▸ Problem to solve
Please retype the records below exactly, from the first line down to and including the line with "signals of the".

▸ Data records
..........
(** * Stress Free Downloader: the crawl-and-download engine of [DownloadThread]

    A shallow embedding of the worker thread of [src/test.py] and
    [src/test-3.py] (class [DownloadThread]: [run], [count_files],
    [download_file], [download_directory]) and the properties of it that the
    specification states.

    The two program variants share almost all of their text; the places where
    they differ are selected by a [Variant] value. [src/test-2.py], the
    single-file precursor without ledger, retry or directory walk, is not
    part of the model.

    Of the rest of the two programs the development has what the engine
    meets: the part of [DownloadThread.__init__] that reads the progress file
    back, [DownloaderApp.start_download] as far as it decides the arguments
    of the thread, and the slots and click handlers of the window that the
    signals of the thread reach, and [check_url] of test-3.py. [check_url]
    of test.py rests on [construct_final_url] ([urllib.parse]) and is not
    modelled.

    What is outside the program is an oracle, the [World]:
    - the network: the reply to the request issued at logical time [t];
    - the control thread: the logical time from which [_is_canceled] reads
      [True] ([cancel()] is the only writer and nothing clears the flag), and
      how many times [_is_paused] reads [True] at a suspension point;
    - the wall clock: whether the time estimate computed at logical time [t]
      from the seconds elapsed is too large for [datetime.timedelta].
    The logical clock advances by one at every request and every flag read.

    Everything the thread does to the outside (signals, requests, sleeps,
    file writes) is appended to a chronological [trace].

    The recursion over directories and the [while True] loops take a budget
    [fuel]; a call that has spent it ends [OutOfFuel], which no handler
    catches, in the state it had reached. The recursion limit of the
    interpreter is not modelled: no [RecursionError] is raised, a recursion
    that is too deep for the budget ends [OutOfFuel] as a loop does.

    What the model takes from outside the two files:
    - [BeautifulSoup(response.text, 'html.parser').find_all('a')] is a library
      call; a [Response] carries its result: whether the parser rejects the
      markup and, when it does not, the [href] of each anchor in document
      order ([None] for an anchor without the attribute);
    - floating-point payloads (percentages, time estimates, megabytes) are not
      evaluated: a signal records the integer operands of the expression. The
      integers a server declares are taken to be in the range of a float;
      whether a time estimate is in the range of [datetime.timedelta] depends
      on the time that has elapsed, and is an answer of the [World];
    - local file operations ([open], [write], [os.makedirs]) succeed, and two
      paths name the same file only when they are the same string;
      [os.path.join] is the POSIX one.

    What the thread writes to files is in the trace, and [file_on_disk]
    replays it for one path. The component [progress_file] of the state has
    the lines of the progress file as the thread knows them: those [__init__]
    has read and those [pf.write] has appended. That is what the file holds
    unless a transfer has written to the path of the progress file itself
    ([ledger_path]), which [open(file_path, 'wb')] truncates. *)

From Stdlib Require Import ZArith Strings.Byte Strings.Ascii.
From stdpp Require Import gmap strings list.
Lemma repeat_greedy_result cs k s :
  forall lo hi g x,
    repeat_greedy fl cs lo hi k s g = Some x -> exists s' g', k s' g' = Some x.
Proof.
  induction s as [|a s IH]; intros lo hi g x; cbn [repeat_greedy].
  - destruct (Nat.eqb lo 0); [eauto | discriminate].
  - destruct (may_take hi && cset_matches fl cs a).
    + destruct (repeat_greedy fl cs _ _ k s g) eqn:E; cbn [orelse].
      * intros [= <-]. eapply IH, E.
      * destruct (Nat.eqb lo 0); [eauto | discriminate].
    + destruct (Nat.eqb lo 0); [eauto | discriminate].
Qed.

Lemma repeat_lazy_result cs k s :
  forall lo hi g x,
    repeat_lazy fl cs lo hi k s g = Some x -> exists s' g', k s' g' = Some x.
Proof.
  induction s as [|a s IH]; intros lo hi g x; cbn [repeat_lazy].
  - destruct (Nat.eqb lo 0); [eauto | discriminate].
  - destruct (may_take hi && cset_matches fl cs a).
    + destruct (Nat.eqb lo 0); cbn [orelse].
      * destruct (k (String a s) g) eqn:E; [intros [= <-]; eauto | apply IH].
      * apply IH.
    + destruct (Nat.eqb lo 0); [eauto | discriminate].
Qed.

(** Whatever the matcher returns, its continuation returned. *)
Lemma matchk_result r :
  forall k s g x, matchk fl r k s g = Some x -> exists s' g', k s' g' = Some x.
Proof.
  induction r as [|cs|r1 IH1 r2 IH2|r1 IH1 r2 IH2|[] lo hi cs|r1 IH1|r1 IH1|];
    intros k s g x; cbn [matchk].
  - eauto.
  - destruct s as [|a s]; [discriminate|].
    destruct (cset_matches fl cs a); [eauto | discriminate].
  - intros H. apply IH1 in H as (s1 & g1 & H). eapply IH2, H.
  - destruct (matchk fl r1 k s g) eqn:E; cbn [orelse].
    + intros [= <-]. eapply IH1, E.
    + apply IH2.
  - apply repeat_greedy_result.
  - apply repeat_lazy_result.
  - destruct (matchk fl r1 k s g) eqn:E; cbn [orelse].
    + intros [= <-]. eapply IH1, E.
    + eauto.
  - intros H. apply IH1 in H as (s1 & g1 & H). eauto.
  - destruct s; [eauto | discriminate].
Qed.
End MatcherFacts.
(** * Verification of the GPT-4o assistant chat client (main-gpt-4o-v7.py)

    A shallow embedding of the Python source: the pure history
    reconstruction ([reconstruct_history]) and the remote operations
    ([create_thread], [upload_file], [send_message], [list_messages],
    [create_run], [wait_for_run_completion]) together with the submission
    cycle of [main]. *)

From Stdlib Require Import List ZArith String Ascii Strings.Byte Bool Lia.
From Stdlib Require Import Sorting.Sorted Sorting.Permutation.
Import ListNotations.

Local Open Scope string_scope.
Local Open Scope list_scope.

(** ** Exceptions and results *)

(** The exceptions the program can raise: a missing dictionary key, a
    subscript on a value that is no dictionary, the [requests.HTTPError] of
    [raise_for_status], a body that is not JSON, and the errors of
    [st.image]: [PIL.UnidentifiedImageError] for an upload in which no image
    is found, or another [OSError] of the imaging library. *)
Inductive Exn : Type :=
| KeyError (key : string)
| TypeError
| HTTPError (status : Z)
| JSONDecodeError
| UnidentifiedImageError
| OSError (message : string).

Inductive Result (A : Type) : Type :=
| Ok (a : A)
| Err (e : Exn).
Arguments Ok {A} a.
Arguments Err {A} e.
..........
▸ Exercise response
(** * Stress Free Downloader: the crawl-and-download engine of [DownloadThread]

    A shallow embedding of the worker thread of [src/test.py] and
    [src/test-3.py] (class [DownloadThread]: [run], [count_files],
    [download_file], [download_directory]) and the properties of it that the
    specification states.

    The two program variants share almost all of their text; the places where
    they differ are selected by a [Variant] value. [src/test-2.py], the
    single-file precursor without ledger, retry or directory walk, is not
    part of the model.

    Of the rest of the two programs the development has what the engine
    meets: the part of [DownloadThread.__init__] that reads the progress file
    back, [DownloaderApp.start_download] as far as it decides the arguments
    of the thread, and the slots and click handlers of the window that the
    signals of the thread reach, and [check_url] of test-3.py. [check_url]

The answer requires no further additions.